### WHAT YOU NEED TO DO
Of all the lines in the entries below, give again exactly those starting at the line containing "(** Segments, columns" and ending at the line containing "Definition set_cell (M", both ends included, and no others.

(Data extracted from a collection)
= Beginning of Section =
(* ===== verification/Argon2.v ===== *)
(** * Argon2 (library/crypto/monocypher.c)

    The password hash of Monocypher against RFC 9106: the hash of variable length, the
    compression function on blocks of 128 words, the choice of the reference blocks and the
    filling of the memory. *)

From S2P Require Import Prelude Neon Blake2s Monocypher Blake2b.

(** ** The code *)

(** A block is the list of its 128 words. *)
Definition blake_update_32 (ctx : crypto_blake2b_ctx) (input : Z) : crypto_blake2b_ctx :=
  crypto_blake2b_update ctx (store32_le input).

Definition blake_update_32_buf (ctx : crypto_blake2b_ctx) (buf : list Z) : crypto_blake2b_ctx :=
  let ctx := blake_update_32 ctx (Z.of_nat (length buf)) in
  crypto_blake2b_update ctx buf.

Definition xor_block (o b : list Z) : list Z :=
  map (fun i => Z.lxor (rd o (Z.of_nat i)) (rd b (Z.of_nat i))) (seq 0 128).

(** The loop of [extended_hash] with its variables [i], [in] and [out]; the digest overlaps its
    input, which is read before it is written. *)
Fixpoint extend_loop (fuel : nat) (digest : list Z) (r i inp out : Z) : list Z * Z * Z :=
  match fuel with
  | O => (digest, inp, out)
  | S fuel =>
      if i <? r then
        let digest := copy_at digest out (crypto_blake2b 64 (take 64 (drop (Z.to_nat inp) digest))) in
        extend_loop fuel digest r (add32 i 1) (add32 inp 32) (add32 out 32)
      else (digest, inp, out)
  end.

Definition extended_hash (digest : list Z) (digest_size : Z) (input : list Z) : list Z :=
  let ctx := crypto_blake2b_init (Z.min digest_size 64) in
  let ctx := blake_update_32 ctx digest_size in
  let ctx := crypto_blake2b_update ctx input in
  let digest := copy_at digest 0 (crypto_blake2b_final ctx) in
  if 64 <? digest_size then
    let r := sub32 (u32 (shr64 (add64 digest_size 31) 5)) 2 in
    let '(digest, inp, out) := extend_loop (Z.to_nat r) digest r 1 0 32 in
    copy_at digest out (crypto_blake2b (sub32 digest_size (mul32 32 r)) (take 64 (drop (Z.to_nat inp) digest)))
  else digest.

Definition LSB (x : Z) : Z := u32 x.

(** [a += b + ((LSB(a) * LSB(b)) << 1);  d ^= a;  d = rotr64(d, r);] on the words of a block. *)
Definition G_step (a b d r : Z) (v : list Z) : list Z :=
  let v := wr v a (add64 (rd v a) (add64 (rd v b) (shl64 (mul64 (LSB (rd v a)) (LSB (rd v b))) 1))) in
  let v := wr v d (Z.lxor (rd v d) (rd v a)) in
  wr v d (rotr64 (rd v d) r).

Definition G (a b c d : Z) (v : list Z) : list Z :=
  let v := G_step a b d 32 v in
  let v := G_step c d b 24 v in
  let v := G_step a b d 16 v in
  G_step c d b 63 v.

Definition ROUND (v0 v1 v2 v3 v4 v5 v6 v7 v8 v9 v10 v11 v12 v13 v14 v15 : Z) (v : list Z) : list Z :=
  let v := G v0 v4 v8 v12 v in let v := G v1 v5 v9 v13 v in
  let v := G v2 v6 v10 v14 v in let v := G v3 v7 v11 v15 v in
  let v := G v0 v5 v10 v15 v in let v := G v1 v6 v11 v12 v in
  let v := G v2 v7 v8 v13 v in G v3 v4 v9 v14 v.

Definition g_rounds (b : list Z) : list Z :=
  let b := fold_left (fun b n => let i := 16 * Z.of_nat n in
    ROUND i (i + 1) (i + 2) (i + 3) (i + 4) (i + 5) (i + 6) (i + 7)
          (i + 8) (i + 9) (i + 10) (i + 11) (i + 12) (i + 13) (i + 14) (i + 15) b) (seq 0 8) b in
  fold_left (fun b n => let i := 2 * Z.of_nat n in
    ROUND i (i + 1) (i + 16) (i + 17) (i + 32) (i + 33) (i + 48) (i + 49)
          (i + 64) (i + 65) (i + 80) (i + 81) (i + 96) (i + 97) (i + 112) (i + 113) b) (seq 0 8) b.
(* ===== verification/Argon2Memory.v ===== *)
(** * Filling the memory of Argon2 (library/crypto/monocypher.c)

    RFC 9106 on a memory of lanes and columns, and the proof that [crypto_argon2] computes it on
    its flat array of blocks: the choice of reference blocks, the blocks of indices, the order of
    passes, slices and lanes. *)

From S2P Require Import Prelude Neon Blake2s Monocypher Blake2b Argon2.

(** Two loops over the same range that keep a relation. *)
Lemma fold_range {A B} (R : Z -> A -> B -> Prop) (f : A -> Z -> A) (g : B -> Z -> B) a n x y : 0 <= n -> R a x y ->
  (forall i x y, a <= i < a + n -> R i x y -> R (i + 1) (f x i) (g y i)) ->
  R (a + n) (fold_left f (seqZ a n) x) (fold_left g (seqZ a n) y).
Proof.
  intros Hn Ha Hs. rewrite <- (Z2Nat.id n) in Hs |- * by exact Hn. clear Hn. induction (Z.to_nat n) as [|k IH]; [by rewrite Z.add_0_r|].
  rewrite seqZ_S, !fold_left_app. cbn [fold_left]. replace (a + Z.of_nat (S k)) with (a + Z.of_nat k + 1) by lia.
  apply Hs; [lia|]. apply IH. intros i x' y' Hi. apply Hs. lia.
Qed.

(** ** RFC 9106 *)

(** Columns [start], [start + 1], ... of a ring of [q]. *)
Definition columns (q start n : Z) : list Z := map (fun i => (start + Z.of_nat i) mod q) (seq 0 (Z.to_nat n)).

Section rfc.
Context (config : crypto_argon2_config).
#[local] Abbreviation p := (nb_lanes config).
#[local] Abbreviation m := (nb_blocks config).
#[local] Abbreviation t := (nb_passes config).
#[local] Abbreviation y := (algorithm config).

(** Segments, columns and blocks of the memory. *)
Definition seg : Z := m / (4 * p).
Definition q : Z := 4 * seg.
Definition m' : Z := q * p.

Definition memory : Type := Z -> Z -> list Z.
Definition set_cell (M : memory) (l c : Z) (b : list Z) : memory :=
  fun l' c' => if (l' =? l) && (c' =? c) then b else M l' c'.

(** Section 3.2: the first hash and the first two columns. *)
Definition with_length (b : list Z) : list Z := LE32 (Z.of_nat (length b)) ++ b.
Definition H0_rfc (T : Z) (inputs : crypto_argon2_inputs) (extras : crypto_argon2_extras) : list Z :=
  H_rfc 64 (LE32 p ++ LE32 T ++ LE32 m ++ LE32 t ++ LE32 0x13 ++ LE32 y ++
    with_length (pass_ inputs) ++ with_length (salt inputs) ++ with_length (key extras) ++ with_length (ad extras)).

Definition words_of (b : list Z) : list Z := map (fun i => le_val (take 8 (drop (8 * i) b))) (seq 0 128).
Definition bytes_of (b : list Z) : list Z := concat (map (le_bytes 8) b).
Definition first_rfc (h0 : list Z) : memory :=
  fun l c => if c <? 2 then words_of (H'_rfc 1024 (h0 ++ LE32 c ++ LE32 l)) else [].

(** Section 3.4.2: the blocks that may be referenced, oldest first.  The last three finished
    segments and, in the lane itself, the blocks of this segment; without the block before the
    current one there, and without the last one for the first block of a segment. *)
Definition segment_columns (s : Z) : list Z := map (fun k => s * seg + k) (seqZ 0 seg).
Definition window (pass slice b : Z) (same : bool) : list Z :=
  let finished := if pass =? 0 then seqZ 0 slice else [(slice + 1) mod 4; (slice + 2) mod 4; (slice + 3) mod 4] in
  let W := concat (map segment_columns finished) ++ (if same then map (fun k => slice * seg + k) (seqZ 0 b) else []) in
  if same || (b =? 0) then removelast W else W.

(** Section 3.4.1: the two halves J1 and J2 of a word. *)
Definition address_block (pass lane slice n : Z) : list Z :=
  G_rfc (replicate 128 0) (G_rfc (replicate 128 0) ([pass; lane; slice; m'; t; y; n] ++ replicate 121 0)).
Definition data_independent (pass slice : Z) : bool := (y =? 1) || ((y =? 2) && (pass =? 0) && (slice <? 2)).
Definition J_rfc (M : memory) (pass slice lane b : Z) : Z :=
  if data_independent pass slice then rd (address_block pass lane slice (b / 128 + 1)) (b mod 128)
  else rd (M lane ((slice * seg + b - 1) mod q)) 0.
= End of Section =
### WRITTEN SOLUTION
(** Segments, columns and blocks of the memory. *)
Definition seg : Z := m / (4 * p).
Definition q : Z := 4 * seg.
Definition m' : Z := q * p.

Definition memory : Type := Z -> Z -> list Z.
Definition set_cell (M : memory) (l c : Z) (b : list Z) : memory :=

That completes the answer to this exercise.